Ein Schmerzensschrei ertönte, als jemand gegen etwas geschleudert wurde. Scott bekam Panik. Was war da los?!
„Stiles, verdammt! Antworte mir! Wo bist du? Was ist da los? Stiles!"
Scott rüttelte an Kira, die langsam zu sich kam und ihren Freund fragend ansah.
„Scott?"

Doch er gab ihr das Zeichen leise zu sein, denn in der Leitung tat sich was.
„Scott? Bist du dran? Hilf uns, bitte!", flüsterte eine weiblich vor Angst zitternde Stimme.
Dem Alpha stand der Schock wohl ins Gesicht geschrieben, denn Kira fasste nach seiner Hand.

„Lydia?", kam es ungläubig von Scott.
Doch alles was Scott noch hörte war ein durch Mark und Bein gehendes, schmatzendes Geräusch und ein kurz vor Schock aussetzender Herzschlag, ein erstickter Aufschrei und dann war die Leitung tot.
„Scott? Was ist los?", kam es besorgt von Kira, die ihren festen Griff von Scotts Hand ein wenig löste.

„Stiles hat anscheinend Lydia gefunden und ich Arsch bin wieder eingeschlafen und jetzt ist er alleine da draußen und ihnen ist was zugestoßen! Zieh dich an, Kira. Wir müssen sie finden! Denn dieses Geräusch...."
Scott blickte schockiert zu Boden.

„Wie klang es?", wollte Kira wissen.
Er blickte sie mit weit aufgerissenen Augen an.
„Als wäre jemand mit einer Waffe durchbohrt worden."

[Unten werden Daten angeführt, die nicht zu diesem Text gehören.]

Lemma netbios_name_encode_spec name type w :
  cstring_ok name ->
  exists w', netbios_name_encode (Some (cstr name)) type w
    = Done (if w_coin w (w_tick w) then Some (encoded_code name type) else None, w').
Proof. intros Hn. destruct (netbios_name_encode_run name type w Hn) as (w' & E & _). eauto. Qed.

Lemma bind_code_ascii l : Forall is_ascii l -> l ≫= code = (toupper <$> l) ≫= half_ascii.
Proof.
  induction 1 as [|b l Hb _ IH]; [done|]. rewrite fmap_cons, !bind_cons, IH.
  by rewrite code_ascii.
Qed.

Lemma canonical_padded name type :
  canonical name type = toupper <$> (blank_padded name ++ [type]).
Proof.
  unfold canonical, blank_padded. rewrite !fmap_app, fmap_replicate, <- app_assoc. done.
Qed.

(** The encoding is a C string of 33 characters. *)
Lemma encoded_code_cstr name type : cstring_ok name -> is_byte type ->
  exists s, encoded_code name type = cstr s /\ length s = 33%nat /\ cstring_ok s.
Proof.
  intros Hn Ht. exists (32 :: (blank_padded name ++ [type]) ≫= code). split; [done|]. split.
  - cbn [length]. rewrite length_codes, length_app, length_blank_padded. done.
  - constructor; [lia|]. apply Forall_bind.
    eapply Forall_impl with (P := is_byte).
    + apply Forall_app_2; [|by constructor]. unfold blank_padded.
      apply Forall_app_2; [by apply Forall_take, cstring_ok_bytes|].
      apply Forall_replicate. unfold is_byte. lia.
    + intros b Hb. destruct (code_bytes b Hb) as (c1 & c2 & E & ? & ? & _).
      unfold compose. rewrite E. by constructor; [|constructor].
Qed.

Lemma strlen_encoded name type :
  cstring_ok name -> is_byte type -> strlen (encoded_code name type) = Some 33.
Proof.
  intros Hn Ht. destruct (encoded_code_cstr name type Hn Ht) as (s & -> & Hl & Hs).
  unfold cstr. rewrite strlen_cstr by done. unfold zlen. by rewrite Hl.
Qed.

Lemma lookup_codes l i b :
  l !! i = Some b ->
  exists c1 c2, (l ≫= code) !! (2 * i)%nat = Some c1
    /\ (l ≫= code) !! (2 * i + 1)%nat = Some c2 /\ code b = [c1; c2].
Proof.
  revert i. induction l as [|a l IH]; intros [|i] Hi; try done.
  - simpl in Hi. simplify_eq. do 2 eexists. split_and!; reflexivity.
  - destruct (IH i Hi) as (c1 & c2 & H1 & H2 & E). exists c1, c2. rewrite bind_cons.
    split_and!; [rewrite lookup_app_r by (rewrite code_length; lia)..|done].
    + rewrite <- H1. f_equal. rewrite code_length. lia.
    + rewrite <- H2. f_equal. rewrite code_length. lia.
Qed.

Lemma level1_decode_spec l post name :
  length l = 15%nat -> bytes_ok l -> (16 <= length name)%nat ->
  netbios_name_level1_decode (32 :: (l ≫= code) ++ post) 1 name
  = Done ((toupper <$> l) ++ 0 :: drop 16 name).
Proof.
  intros Hl Hb Hn. unfold netbios_name_level1_decode.
  edestruct (for_range_spec (fun i b =>
      b = (toupper <$> take (Z.to_nat i) l) ++ drop (Z.to_nat i) name) 15 0)
    as (b & -> & ->).
  - intros i b Hi ->. destruct (lookup_lt_is_Some_2 l (Z.to_nat i)) as [c Hc]; [lia|].
    destruct (lookup_codes l _ c Hc) as (c1 & c2 & H1 & H2 & E).
    pose proof (length_codes l) as Hlc.
    rewrite !rd_lookup by lia.
    replace (Z.to_nat (1 + 2 * i)) with (S (2 * Z.to_nat i)) by lia.
    replace (Z.to_nat (1 + 2 * i + 1)) with (S (2 * Z.to_nat i + 1)) by lia.
    assert (Hs : forall (x : Z) t n, (x :: t) !! S n = t !! n) by done.
    rewrite !Hs, !lookup_app_l by lia. rewrite H1, H2. cbn [checked obind].
    destruct (code_bytes c) as (d1 & d2 & E' & _ & _ & Hd);
      [by eapply Forall_lookup_1|]. rewrite E in E'. simplify_eq. rewrite Hd.
    destruct (drop (Z.to_nat i) name) as [|o r] eqn:Ed.
    { apply (f_equal length) in Ed. rewrite length_drop in Ed. simpl in Ed. lia. }
    rewrite wr_app by len. eexists. split; [reflexivity|].
    replace (Z.to_nat (i + 1)) with (S (Z.to_nat i)) by lia.
    rewrite (take_S_r _ _ _ Hc), fmap_app, <- app_assoc. do 2 f_equal.
    rewrite <- Nat.add_1_r, <- drop_drop, Ed. done.
  - done.
  - cbn [obind]. change (Z.to_nat (0 + Z.of_nat 15)) with 15%nat. rewrite take_ge by lia.
    destruct (drop 15 name) as [|o r] eqn:Ed.
    { apply (f_equal length) in Ed. rewrite length_drop in Ed. simpl in Ed. lia. }
    rewrite wr_app by (unfold NETBIOS_NAME_LENGTH; len). cbn [checked]. do 3 f_equal.
    change 16%nat with (15 + 1)%nat. rewrite <- drop_drop, Ed. done.
Qed.

(** A loop of stores keeps the length of its buffer and does not wait. *)
Lemma for_range_wr_length k i (f : Z -> bytes -> outcome bytes) (b b' : bytes) :
  (forall j b b', f j b = Done b' -> zlen b' = zlen b) ->
  for_range k i f b = Done b' -> zlen b' = zlen b.
Proof.
  intros Hf. revert i b. induction k as [|k IH]; intros i b; cbn [for_range].
  - by intros [= ->].
  - intros (b1 & H1 & H2)%obind_Done. rewrite (IH _ _ H2). eauto.
Qed.

Lemma level1_decode_length enc out out' :
  netbios_name_level1_decode enc 1 out = Done out' -> zlen out' = zlen out.
Proof.
  unfold netbios_name_level1_decode. intros (b & H1 & H2)%obind_Done.
  apply checked_Done, length_wr in H2. rewrite H2. revert H1. apply for_range_wr_length.
  intros j b1 b2 (c1 & _ & (c2 & _ & H3)%obind_Done)%obind_Done.
  apply checked_Done, length_wr in H3. done.
Qed.

Lemma level1_decode_ends enc out : ends (netbios_name_level1_decode enc 1 out).
Proof. unfold netbios_name_level1_decode. finish. Qed.
(* ===== verification/NetbiosQuery.v ===== *)
(** NetBIOS name service packets under construction: src/netbios_query.c.

    The packet is the memory block of the structure [netbios_query_packet]
    (12 bytes of header, then the payload); header fields are kept in network
    order by [htons]. *)

From S2P Require Import Prelude World.

Module NetbiosQuery.

Definition NETBIOS_FLAG_QUERY : Z := Z.shiftl 1 15.
Definition NETBIOS_FLAG_TRUNCATED : Z := Z.shiftl 1 9.
Definition NETBIOS_FLAG_RECURSIVE : Z := Z.shiftl 1 8.
Definition NETBIOS_FLAG_BROADCAST : Z := Z.shiftl 1 4.
Definition NETBIOS_OP_NAME_QUERY : Z := 0x00.

(** netbios_query_packet: the size of the header and the field offsets. *)
Definition sizeof_netbios_query_packet : Z := 12.
Definition off_trn_id : Z := 0.
Definition off_flags : Z := 2.
Definition off_queries : Z := 4.
Definition off_payload : Z := 12.

Record netbios_query := Query {
  payload_size : Z;
  cursor : Z;
  packet : bytes
}.

(** [q->packet->f = v] for a 16-bit field at [off]. *)
Definition set_field (q : netbios_query) (off v : Z) : outcome netbios_query :=
  let* p := checked (put (packet q) off (le_bytes 2 v)) in
  Done (Query (payload_size q) (cursor q) p).

Definition netbios_query_set_flag (q : netbios_query) (flag : Z) (value : bool)
    : outcome netbios_query :=
  let* flags := checked (get16 (packet q) off_flags) in
  if value
  then set_field q off_flags (swap16 (u16 (Z.lor (swap16 flags) flag)))
  else set_field q off_flags (swap16 (u16 (Z.land (swap16 flags) (Z.lnot flag)))).

(** [None] is NULL; the first block holds the structure itself. *)
Definition netbios_query_new (payload_size : Z) (is_query : bool) (opcode : Z)
    : io (option netbios_query) :=
  q ← flip;
  if negb q then mret None
  else
    p ← calloc (u64 (sizeof_netbios_query_packet + payload_size));
    match p with
    | None => mret None
    | Some p =>
        let q := Query payload_size 0 p in
        q ← lift (set_field q off_flags (swap16 (u16 (Z.shiftl (s8 opcode) 11))));
        q ← lift (netbios_query_set_flag q NETBIOS_FLAG_QUERY (negb is_query));
        mret (Some q)
    end.

(** The returned int and the query. *)
Definition netbios_query_append (q : netbios_query) (data : bytes) (data_size : Z)
    : outcome (Z * netbios_query) :=
  if u64 (payload_size q - cursor q) <? data_size then Done (-1, q)
  else
    let* d := checked (sub data 0 data_size) in
    let* p := checked (put (packet q) (off_payload + cursor q) d) in
    Done (0, Query (payload_size q) (u64 (cursor q + data_size)) p).

(** * Invariant *)

(** The block has room for the payload, the cursor stays inside it. *)
Definition query_ok (q : netbios_query) : Prop :=
  0 <= cursor q <= payload_size q
  /\ payload_size q < 18446744073709551604
  /\ zlen (packet q) = 12 + payload_size q
  /\ bytes_ok (packet q).

(** The payload written so far. *)
Definition written (q : netbios_query) : bytes :=
  take (Z.to_nat (cursor q)) (drop 12 (packet q)).

Definition header (q : netbios_query) : bytes := take 12 (packet q).

Lemma packet_parts q :
  query_ok q ->
  packet q = header q ++ written q ++ drop (12 + Z.to_nat (cursor q)) (packet q)
  /\ length (header q) = 12%nat /\ zlen (written q) = cursor q.
Proof.
  intros (Hc & Hp & Hl & _). unfold header, written. split_and!.
  - rewrite <- drop_drop, take_drop, take_drop. done.
  - len.
  - len.
Qed.

Lemma set_field_ok q off v :
  query_ok q -> 0 <= off <= 10 ->
  exists q', set_field q off v = Done q' /\ query_ok q'
    /\ cursor q' = cursor q /\ payload_size q' = payload_size q
    /\ written q' = written q.
Proof.
  intros (Hc & Hp & Hl & Hb) Ho. unfold set_field.
  destruct (proj2 (put_is_Some (packet q) off (le_bytes 2 v))) as [p Hput]; [len|].
  rewrite Hput. cbn [checked obind]. eexists. split; [done|].
  pose proof (length_put _ _ _ _ Hput). split_and!; try done; cbn [packet cursor payload_size].
  - split_and!; cbn [packet cursor payload_size]; try lia.
    eapply put_ok; [exact Hb|apply le_bytes_ok|exact Hput].
  - unfold written. cbn [packet cursor]. f_equal. apply put_inv in Hput as (_ & _ & ->).
    rewrite app_assoc, drop_app_ge by len. rewrite drop_drop. f_equal. len.
Qed.

Lemma set_flag_ok q flag value :
  query_ok q ->
  exists q', netbios_query_set_flag q flag value = Done q' /\ query_ok q'
    /\ cursor q' = cursor q /\ payload_size q' = payload_size q
    /\ written q' = written q.
Proof.
  intros Hq. unfold netbios_query_set_flag.
  destruct (get_word_Some (packet q) off_flags 2) as [flags E];
    [done|unfold off_flags; destruct Hq as (?&?&?&_); lia|].
  unfold get16. rewrite E. cbn [checked obind].
  destruct value; apply set_field_ok; unfold off_flags; auto with lia.
Qed.

(** * Properties *)

(** [netbios_query_append] on a well-formed query: it stays in the block,
    keeps the invariant, refuses exactly the data that does not fit the
    declared payload (leaving the query alone), and otherwise adds the data
    behind the payload written so far without touching the header. *)
Theorem netbios_query_append_correct q data :
  query_ok q -> bytes_ok data ->
  if payload_size q - cursor q <? zlen data
  then netbios_query_append q data (zlen data) = Done (-1, q)
  else exists q', netbios_query_append q data (zlen data) = Done (0, q')
    /\ query_ok q' /\ header q' = header q /\ written q' = written q ++ data
    /\ payload_size q' = payload_size q.
Proof.
  intros Hq Hd. pose proof (packet_parts q Hq) as (Hpk & Hh & Hw).
  destruct Hq as (Hc & Hp & Hl & Hb). unfold netbios_query_append.
  rewrite u64_small by lia.
  destruct (Z.ltb_spec (payload_size q - cursor q) (zlen data)) as [Hlt|Hge]; [done|].
  rewrite sub_Some by len. cbn [checked obind].
  rewrite drop_0, take_ge by len.
  destruct (proj2 (put_is_Some (packet q) (off_payload + cursor q) data)) as [p Hput].
  { unfold off_payload. lia. }
  rewrite Hput. cbn [checked obind]. rewrite u64_small by (unfold zlen in *; lia).
  pose proof (length_put _ _ _ _ Hput) as Hlp.
  apply put_inv in Hput as (_ & _ & E). unfold off_payload in E.
  assert (Hpre : take (Z.to_nat (12 + cursor q)) (packet q) = header q ++ written q).
  { rewrite Hpk at 1. rewrite app_assoc. apply take_app_length'. len. }
  rewrite Hpre, <- app_assoc in E. eexists. split; [done|].
  split_and!; [split_and!|..]; cbn [packet cursor payload_size]; try (unfold zlen in *; lia).
  - subst p. unfold header, written. auto 8 with dsm.
  - unfold header at 1. cbn [packet]. rewrite E. by apply take_app_length'.
  - unfold written at 1. cbn [packet cursor]. rewrite E, drop_app_length' by done.
    rewrite app_assoc. apply take_app_length'. len.
Qed.

Definition query0 : netbios_query := Query 38 0 (replicate 50 0).

Lemma netbios_query_append_correct_witness :
  exists q', netbios_query_append query0 [1; 2; 3] (zlen [1; 2; 3]) = Done (0, q')
    /\ query_ok q' /\ header q' = header query0
    /\ written q' = written query0 ++ [1; 2; 3] /\ payload_size q' = payload_size query0.
Proof.
  apply (netbios_query_append_correct query0 [1; 2; 3]).
  - decided.
  - decided.
Defined.

End NetbiosQuery.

Binnen Sekunden waren sie fertig angezogen und rannten die Treppe hinunter. Melissa McCall kam verschlafen aus ihrem Zimmer.
„Scott? Wo willst du hin?", fragte sie und rieb sich die verwirrt schauenden Augen.
„Stiles und Lydia. Wir müssen zu ihnen! Ich erkläre es dir später!", leierte er schnell hinunter.

Als die Beiden die Tür öffneten kam gerade Derek vor dieser zum Stehen. Panik stand ihm ins Gesicht geschrieben und er war außer Atem.
„Derek?", fragte Scott.
„Wir müssen Stiles finden.", keuchte er.